SrtA is a powerful molecular reagent for the synthesis of interesting bio-conjugates, yet its extensive use is hampered by poor catalytic efficiency. Therefore, to identify improved variants of SrtA, which may also aid in the further elucidation of the SrtA catalytic mechanism, we utilized the dihydrofolate reductase (DHFR) protein complementation assay originally described by Michnick et al. (Fig 1A)[42–44]. Briefly, DHFR function is essential for tetrahydrofolate synthesis and purine biosynthesis in vivo, and thus the DHFR protein is well conserved from bacteria to humans as demonstrated by the fact that mammalian DHFR can complement DHFR-deficient bacteria. Therefore, in the presence of trimethoprim, an inhibitor selective for bacterial DHFR, cells become dependent on an exogenous source of nucleotides, or alternatively, require ectopic expression of a mammalian DHFR homologue, which is essentially immune to trimethoprim action.
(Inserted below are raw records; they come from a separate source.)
(** * ipxe/auto.go: the boot-script decision pipeline

    A shallow embedding of [HandlerFunc], [customScriptFound],
    [serveBootScript], [defaultScript] and [customScript] of package
    [ipxe], followed by the properties of the pipeline.

    The handler is effectful: it writes a status and a body to the
    response writer, logs, counts metrics, annotates a trace span and
    calls the hardware finder.  Each of these is recorded, in program
    order, as an [event]; a handler run is the list of its events. *)

From Stdlib Require Import List String Ascii ZArith NArith Bool Lia.
From Stdlib Require Import Init.Byte DecimalString.
Import ListNotations.

Local Open Scope string_scope.
Local Open Scope list_scope.

(** String concatenation, kept apart from list append. *)
Local Notation "a +++ b" := (String.append a b)
  (at level 60, right associativity).

(** ** Go values *)

(** A Go [error] value, identified with its message. *)
Definition error := string.

(** The pair [(value, err)] a fallible Go call returns. *)
Inductive Result (A : Type) : Type :=
| Ok (a : A)
| Err (e : error).
Arguments Ok {A} a.
Arguments Err {A} e.

(** [errors.Wrap(err, msg)]: the message [msg: err]. *)
Definition errors_Wrap (err : error) (msg : string) : error :=
  msg +++ ": " +++ err.

(** [net.IP] and [net.HardwareAddr] are byte slices; the nil slice is
    the empty list. *)
Definition IP := list byte.
Definition HardwareAddr := list byte.

Definition hexDigit : string := "0123456789abcdef".

Definition hexDigitAt (n : N) : ascii :=
  match String.get (N.to_nat n) hexDigit with
  | Some c => c
  | None => "0"%char
  end.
For our studies, the murine DHFR gene was genetically dissected between residues 108 and 109, and expressed as amino (1–108) and carboxy-terminal (109–187) fragments fused to either the sort-tag sequence LPETG, or a tri-glycine motif (GGG), respectively. A schematic representation of the DHFR expression construct is illustrated in Fig 1A. To avoid the potential for translation of a functional DHFR via stop codon suppression, the C-terminal DHFR fragment was cloned upstream of the N-terminal fragment. In addition, it should be noted that excision of the N-terminal methionine preceding the tri-glycine motif in bacteria is carried out by methionine aminopeptidase (MAP), and thus the amino-terminus of the mature C-terminal DHFR fragment begins with a glycine in vivo. Finally, under these conditions, SrtA activity is required for successful ligation, folding, and activity of mDHFR, the function of which is essential for bacterial growth in the presence of trimethoprim.
To verify that protein complementation by SrtA is necessary and sufficient for bacterial survival, we examined bacterial survival on agar plates and in liquid culture in the presence of trimethoprim. As can be seen in Fig 1D and 1E, E. coli expressing either the mDHFR fragments or SrtA gene alone fail to grow in minimal media in the presence of trimethoprim. Alternatively, if the mDHFR fragments and SrtA are co-expressed, the bacteria proliferate robustly in both liquid and plate culture. As a positive control, the viability of cells expressing a full-length mDHFR containing an LPETGGG linker inserted in between residues 108 and 109 was also assessed and shown to grow robustly in the presence of trimethoprim. Importantly, however, cells carrying the positive control mDHFR grow slightly better than do cells that require SrtA for survival. This suggests that SrtA activity, or mDHFR ligation, despite being well-expressed, might be limiting for bacterial survival under these conditions and leaves open the possibility that bacteria expressing SrtA variants with enhanced catalytic activity may have a selective growth advantage.
To further verify that bacterial growth is due to mDHFR fragment reassembly and is sortase-mediated, cells containing the mDHFR fragments in the presence or absence of SrtA were harvested and analyzed by SDS-PAGE and western blotting for the presence of assembled full-length mDHFR protein. As predicted, fused full-length mDHFR can only be readily identified in soluble protein extracts from cells expressing active SrtA (Fig A in S1 File) demonstrating that active mDHFR can only be reassembled from the N- and C-terminal fragments by SrtA-mediated ligation.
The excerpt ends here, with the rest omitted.